WHAT IS EXPECTED: Check every line of the records below for the string "Flags" and copy the ones that have it.

DATASET EXCERPTS:

Lemma tie_down_trunk_last_internode_tied_witness :
  tree tied_trunk_controller = Some tied_trunk_tree
  /\ search_branches tied_trunk_tree 0 = [0%Z]
  /\ branch_lookup tied_trunk_tree 0%Z = Some trunk3
  /\ nodes trunk3 = [0%Z] ++ [1%Z; 2%Z]
  /\ List.length (points trunk3) = List.length (nodes trunk3)
  /\ (forall e, In e (adjacent (nodes trunk3)) ->
                edge_lookup tied_trunk_tree e <> None)
  /\ edge_lookup tied_trunk_tree (1%Z, 2%Z)
     = Some (mkEdge None (Some [("Flags"%string, [1%Z])]))
  /\ tied_flag (mkEdge None (Some [("Flags"%string, [1%Z])])) = true
  /\ (next_trunk_target tied_trunk_controller
      < List.length (trunk_targets tied_trunk_controller))%nat
  /\ tie_down_trunk tied_trunk_controller
     = (Raise IndexError, tied_trunk_controller).
Proof.
  assert (H6 : forall e, In e (adjacent (nodes trunk3)) ->
                         edge_lookup tied_trunk_tree e <> None).
  { intros e [<- | [<- | []]]; discriminate. }
  assert (H9 : (next_trunk_target tied_trunk_controller
                < List.length (trunk_targets tied_trunk_controller))%nat)
    by (cbn; lia).
  repeat (split; [first [reflexivity | assumption]|]).
  exact (proj2 (tie_down_trunk_last_internode_tied tied_trunk_controller
                  tied_trunk_tree 0%Z trunk3 [0%Z] 1%Z 2%Z
                  (mkEdge None (Some [("Flags"%string, [1%Z])]))
                  eq_refl eq_refl eq_refl eq_refl eq_refl H6 eq_refl eq_refl
                  H9)).
Defined.

Lemma tie_down_trunk_ties_witness :
  tree young_controller = Some young_tree
  /\ nth_error (trunk_targets young_controller)
               (next_trunk_target young_controller) = Some near_target
  /\ fst (untied_tail young_controller)
     = Ret ([0; 1; 2]%Z, [origin; (0, 0, 5); (0, 0, 10)])
  /\ 0 < 10
  /\ 0 + @norm straight_line (vsub (3, 0, 0) origin) < 10
  /\ option_map annotations (tree (snd (tie_down_trunk young_controller)))
     = Some [Guide [0; 1; 2]%Z [origin; (3, 0, 0)] "GlobalGuide"]
  /\ next_trunk_target (snd (tie_down_trunk young_controller)) = 1%nat.
Proof.
  assert (H1 : tree young_controller = Some young_tree) by reflexivity.
  assert (H2 : nth_error (trunk_targets young_controller)
                 (next_trunk_target young_controller) = Some near_target)
    by reflexivity.
  assert (H3 : fst (untied_tail young_controller)
               = Ret ([0; 1; 2]%Z, [origin; (0, 0, 5); (0, 0, 10)]))
    by reflexivity.
  assert (H5 : 0 < 10) by reflexivity.
  assert (H8 : 0 + @norm straight_line (vsub (3, 0, 0) origin) < 10)
    by reflexivity.
  repeat (split; [assumption|]).
  rewrite (tie_down_trunk_ties young_controller young_tree near_target
             [0; 1; 2]%Z [origin; (0, 0, 5); (0, 0, 10)] 10 0 (3, 0, 0)
             origin (0, 0, 10) 0%Z [origin; (3, 0, 0)]
             H1 H2 H3 eq_refl H5 eq_refl eq_refl H8 eq_refl eq_refl eq_refl).
  split; reflexivity.
Defined.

SOLVED PROBLEM:
     = Some (mkEdge None (Some [("Flags"%string, [1%Z])]))
  /\ tied_flag (mkEdge None (Some [("Flags"%string, [1%Z])])) = true
                  (mkEdge None (Some [("Flags"%string, [1%Z])]))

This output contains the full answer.